■ Assignment
The entries below hold a line with "symmetry. exact (Forall2_length" and a line with "destruct (nth_error docs". Return those lines and all that lie between them, exactly and only.

*** Input data ***

Lemma ljust_length (width : nat) (s : string) :
  String.length (ljust width s) = Nat.max width (String.length s).
Proof. unfold ljust. rewrite string_length_app, spaces_length. lia. Qed.





(** A row is as long as its five fields, each counted for twenty characters
    at least. *)
Lemma table_row_length (a b c d e : string) :
  String.length (table_row a b c d e) =
  (Nat.max 20 (String.length a) + Nat.max 20 (String.length b) +
   Nat.max 20 (String.length c) + Nat.max 20 (String.length d) +
   Nat.max 20 (String.length e))%nat.
Proof.
  unfold table_row. rewrite !string_length_app, !ljust_length. lia.
Qed.



(** X8: no field of the table is ever cut: the line of a word is as long
    as its five fields, each counted for twenty characters at least, so
    that a word, stem or lemma of more than twenty characters makes its
    line longer than a hundred and shifts the columns after it. *)
Theorem stem_table_never_cuts
    (porter_stem lancaster_stem lemmatize lemmatize_v : string -> string)
    (stop_words : gset string) (tokens : list string) (i : nat) (word : string) :
  nth_error (word_list stop_words tokens) i = Some word ->
  exists line,
    nth_error (stem_table porter_stem lancaster_stem lemmatize lemmatize_v
                 stop_words tokens) (S i) = Some line /\
    String.length line =
      (Nat.max 20 (String.length word) +
       Nat.max 20 (String.length (porter_stem word)) +
       Nat.max 20 (String.length (lancaster_stem word)) +
       Nat.max 20 (String.length (lemmatize word)) +
       Nat.max 20 (String.length (lemmatize_v word)))%nat /\
    (100 <= String.length line)%nat /\
    ((20 < String.length word)%nat -> (100 < String.length line)%nat).
Proof.
  intros Hi. unfold stem_table. cbn [nth_error].
  exists (table_row word (porter_stem word) (lancaster_stem word)
            (lemmatize word) (lemmatize_v word)).
  split; [rewrite nth_error_map, Hi; reflexivity |].
  rewrite table_row_length. repeat split; lia.
Qed.

(** ** Articles: tokens, tagged documents and embeddings *)

Lemma article_tag_inj (i j : nat) : article_tag i = article_tag j -> i = j.
Proof.
  unfold article_tag. intros Heq.
  apply (inj (String.app "article_")) in Heq.
  apply (inj pretty) in Heq. exact Heq.
Qed.

Section ArticlesFacts.

Variable vec : Type.
Variable process_text : value vec -> value vec.

Local Abbreviation tokenised := (tokenised vec process_text).

Lemma tokenised_lookup (article article' : gmap string (value vec)) :
  tokenised article article' ->
  exists raw_content,
    article !! "raw_content" = Some raw_content /\
    article' !! "tokens" = Some (process_text raw_content) /\
    forall key, key <> "tokens" -> article' !! key = article !! key.
Proof.
  intros (rc & Hrc & ->). exists rc. split; [exact Hrc |]. split.
  - apply lookup_insert_eq.
  - intros key Hkey. apply lookup_insert_ne. congruence.
Qed.

Lemma add_tokens_app (before after : list (gmap string (value vec))) :
  snd (add_tokens process_text before) = None ->
  add_tokens process_text (before ++ after) =
  (fst (add_tokens process_text before) ++ fst (add_tokens process_text after),
   snd (add_tokens process_text after)).
Proof.
  induction before as [| article before IH]; cbn [app add_tokens].
  - intros _. destruct (add_tokens process_text after). reflexivity.
  - destruct (article !! "raw_content") as [rc |]; [| discriminate].
    destruct (add_tokens process_text before) as [before' err].
    cbn [snd fst] in *. intros ->. rewrite (IH eq_refl). reflexivity.
Qed.

Lemma add_tokens_all (raw_data : list (gmap string (value vec))) :
  (forall article, In article raw_data -> is_Some (article !! "raw_content")) ->
  snd (add_tokens process_text raw_data) = None /\
  Forall2 tokenised raw_data (fst (add_tokens process_text raw_data)).
Proof.
  induction raw_data as [| article rest IH]; intros Hall; cbn [add_tokens].
  - split; [reflexivity | constructor].
  - destruct (Hall article (or_introl eq_refl)) as [rc Hrc]. rewrite Hrc.
    destruct IH as [Herr Hrest]; [intros a Ha; apply Hall; right; exact Ha |].
    destruct (add_tokens process_text rest) as [rest' err].
    cbn [fst snd] in *. split; [exact Herr |].
    constructor; [exists rc; auto | exact Hrest].
Qed.

(** X9: when every article has its raw content, the loop of the tokens
    raises nothing and gives each article, in place, the tokens that
    [process_text] makes of its raw content; it changes no other key and
    no other article, and keeps the order and the number of articles. *)
Theorem add_tokens_returns (raw_data : list (gmap string (value vec))) :
  (forall article, In article raw_data -> is_Some (article !! "raw_content")) ->
  snd (add_tokens process_text raw_data) = None /\
  Forall2
    (fun article article' =>
       exists raw_content,
         article !! "raw_content" = Some raw_content /\
         article' !! "tokens" = Some (process_text raw_content) /\
         forall key, key <> "tokens" -> article' !! key = article !! key)
    raw_data (fst (add_tokens process_text raw_data)).
Proof.
  intros Hall. destruct (add_tokens_all raw_data Hall) as [Herr Hres].
  split; [exact Herr |].
  eapply Forall2_impl; [exact Hres |].
  intros a a' Ha. apply tokenised_lookup. exact Ha.
Qed.

(** X10: the loop of the tokens stops with [KeyError] at the first article
    without raw content; as the dictionaries are updated in place, the
    articles before it keep their new tokens, while that article and the
    ones after it are left as they were. *)
Theorem add_tokens_key_error
    (before after : list (gmap string (value vec)))
    (bad : gmap string (value vec)) :
  (forall article, In article before -> is_Some (article !! "raw_content")) ->
  bad !! "raw_content" = None ->
  exists before',
    add_tokens process_text (before ++ bad :: after) =
      (before' ++ bad :: after, Some (KeyError "raw_content")) /\
    Forall2
      (fun article article' =>
         exists raw_content,
           article !! "raw_content" = Some raw_content /\
           article' !! "tokens" = Some (process_text raw_content) /\
           forall key, key <> "tokens" -> article' !! key = article !! key)
      before before'.
Proof.
  intros Hbefore Hbad.
  destruct (add_tokens_all before Hbefore) as [Herr Hres].
  exists (fst (add_tokens process_text before)). split.
  - rewrite (add_tokens_app before (bad :: after) Herr).
    cbn [add_tokens]. rewrite Hbad. reflexivity.
  - eapply Forall2_impl; [exact Hres |].
    intros a a' Ha. apply tokenised_lookup. exact Ha.
Qed.

(** X11: running the loop of the tokens again on its own result changes
    nothing: the raw content is still there and gives the same tokens. *)
Theorem add_tokens_twice (raw_data : list (gmap string (value vec))) :
  snd (add_tokens process_text raw_data) = None ->
  add_tokens process_text (fst (add_tokens process_text raw_data)) =
  add_tokens process_text raw_data.
Proof.
  induction raw_data as [| article rest IH]; cbn [add_tokens];
    [reflexivity |].
  destruct (article !! "raw_content") as [rc |] eqn:Hrc; [| discriminate].
  destruct (add_tokens process_text rest) as [rest' err].
  cbn [fst snd] in *. intros ->. cbn [add_tokens].
  rewrite lookup_insert_ne by discriminate. rewrite Hrc, (IH eq_refl).
  rewrite insert_insert_eq. reflexivity.
Qed.

(** The tagged documents, whatever number the count starts from. *)
Lemma tagged_from_spec (raw_data : list (gmap string (value vec))) :
  forall idx docs,
    tagged_from idx raw_data = Returned docs ->
    Forall2
      (fun elnt doc =>
         exists tokens,
           elnt !! "tokens" = Some tokens /\ words doc = py_list tokens)
      raw_data docs /\
    map tags docs =
      map (fun i => [article_tag i]) (seq idx (List.length raw_data)).
Proof.
  induction raw_data as [| elnt rest IH]; intros idx docs;
    cbn [tagged_from].
  - intros [= <-]. split; [constructor | reflexivity].
  - destruct (elnt !! "tokens") as [tokens |] eqn:Htok; [| discriminate].
    destruct (tagged_from (S idx) rest) as [docs' | e] eqn:Hrest;
      [| discriminate].
    intros [= <-]. destruct (IH (S idx) docs' Hrest) as [Hall Htags].
    split.
    + constructor; [exists tokens; auto | exact Hall].
    + cbn [map tags List.length seq]. rewrite Htags. reflexivity.
Qed.



(** X12: the list of tagged documents has one document per article, in
    order: the document at position [i] holds the tokens of the article
    at position [i], as a list, under the single tag [article_i]. *)
Theorem tagged_documents_content
    (raw_data : list (gmap string (value vec)))
    (docs : list (TaggedDocument vec)) :
  tagged_documents raw_data = Returned docs ->
  List.length docs = List.length raw_data /\
  forall i elnt,
    nth_error raw_data i = Some elnt ->
    exists tokens,
      elnt !! "tokens" = Some tokens /\
      nth_error docs i = Some (Tagged (py_list tokens) [article_tag i]).
Proof.
  intros Hdocs. destruct (tagged_from_spec raw_data 0 docs Hdocs)
    as [Hall Htags].
  assert (Hlen : List.length docs = List.length raw_data).
  { symmetry. exact (Forall2_length _ _ _ Hall). }
  split; [exact Hlen |].
  intros i elnt Hi.
  assert (Hlt : (i < List.length raw_data)%nat)
    by (apply nth_error_Some; congruence).
  destruct (nth_error docs i) as [doc |] eqn:Hdoc;
    [| apply nth_error_None in Hdoc; lia].
  assert (Htag : tags doc = [article_tag i]).
  { pose proof (map_nth_error tags _ _ Hdoc) as Hm. rewrite Htags in Hm.
    rewrite (map_nth_error (fun i => [article_tag i]) i (seq 0 (List.length raw_data))
               (d := i)) in Hm.
    - congruence.
    - rewrite nth_error_nth' with (d := 0%nat) by (rewrite length_seq; exact Hlt).
      rewrite seq_nth by exact Hlt. reflexivity. }
  assert (Hpair : exists tokens,
            elnt !! "tokens" = Some tokens /\ words doc = py_list tokens).
  { clear -Hall Hi Hdoc. revert i Hi Hdoc.
    induction Hall as [| a d l l' Had _ IH]; intros [| i] Hi Hdoc;
      cbn [nth_error] in *; try discriminate.
    - injection Hi as <-. injection Hdoc as <-. exact Had.
    - exact (IH i Hi Hdoc). }
  destruct Hpair as (tokens & Htok & Hwords).
  exists tokens. split; [exact Htok |].
  destruct doc as [w t]. cbn [words tags] in *. subst. reflexivity.
Qed.

(** X13: no two tagged documents share a tag: the tags of the list, taken
    together, are pairwise distinct. *)
Theorem tagged_documents_distinct_tags
    (raw_data : list (gmap string (value vec)))
    (docs : list (TaggedDocument vec)) :
  tagged_documents raw_data = Returned docs ->
  NoDup (concat (map tags docs)).
Proof.
  intros Hdocs. destruct (tagged_from_spec raw_data 0 docs Hdocs)
    as [_ Htags].
  rewrite Htags.
  assert (Hflat : forall l : list nat,
            concat (map (fun i => [article_tag i]) l) = map article_tag l).
  { induction l as [| i l IH]; cbn; [| rewrite IH]; reflexivity. }
  rewrite Hflat.
  change (NoDup (article_tag <$> seq 0 (List.length raw_data))).
  apply (NoDup_fmap_2 (Inj0 := fun i j => article_tag_inj i j) article_tag).
  apply NoDup_seq.
Qed.


End ArticlesFacts.


Section EmbeddingsFacts.

Variable vec : Type.



Lemma tagged_from_nth (raw_data : list (gmap string (value vec))) :
  forall idx docs i,
    tagged_from idx raw_data = Returned docs ->
    (i < List.length raw_data)%nat ->
    exists doc,
      nth_error docs i = Some doc /\ tags doc = [article_tag (idx + i)].
Proof.
  induction raw_data as [| elnt rest IH]; intros idx docs i;
    cbn [tagged_from List.length]; [lia |].
  destruct (elnt !! "tokens") as [tokens |]; [| discriminate].
  destruct (tagged_from (S idx) rest) as [docs' | e] eqn:Hrest;
    [| discriminate].
  intros [= <-] Hi. destruct i as [| i].
  - eexists. split; [reflexivity |]. cbn [tags]. rewrite Nat.add_0_r.
    reflexivity.
  - destruct (IH (S idx) docs' i Hrest) as (doc & Hdoc & Htag); [lia |].
    exists doc. split; [exact Hdoc |].
    rewrite Htag. replace (S idx + i)%nat with (idx + S i)%nat by lia.
    reflexivity.
Qed.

*** End of Input data ***

■ Exercise answer
  { symmetry. exact (Forall2_length _ _ _ Hall). }
  split; [exact Hlen |].
  intros i elnt Hi.
  assert (Hlt : (i < List.length raw_data)%nat)
    by (apply nth_error_Some; congruence).
  destruct (nth_error docs i) as [doc |] eqn:Hdoc;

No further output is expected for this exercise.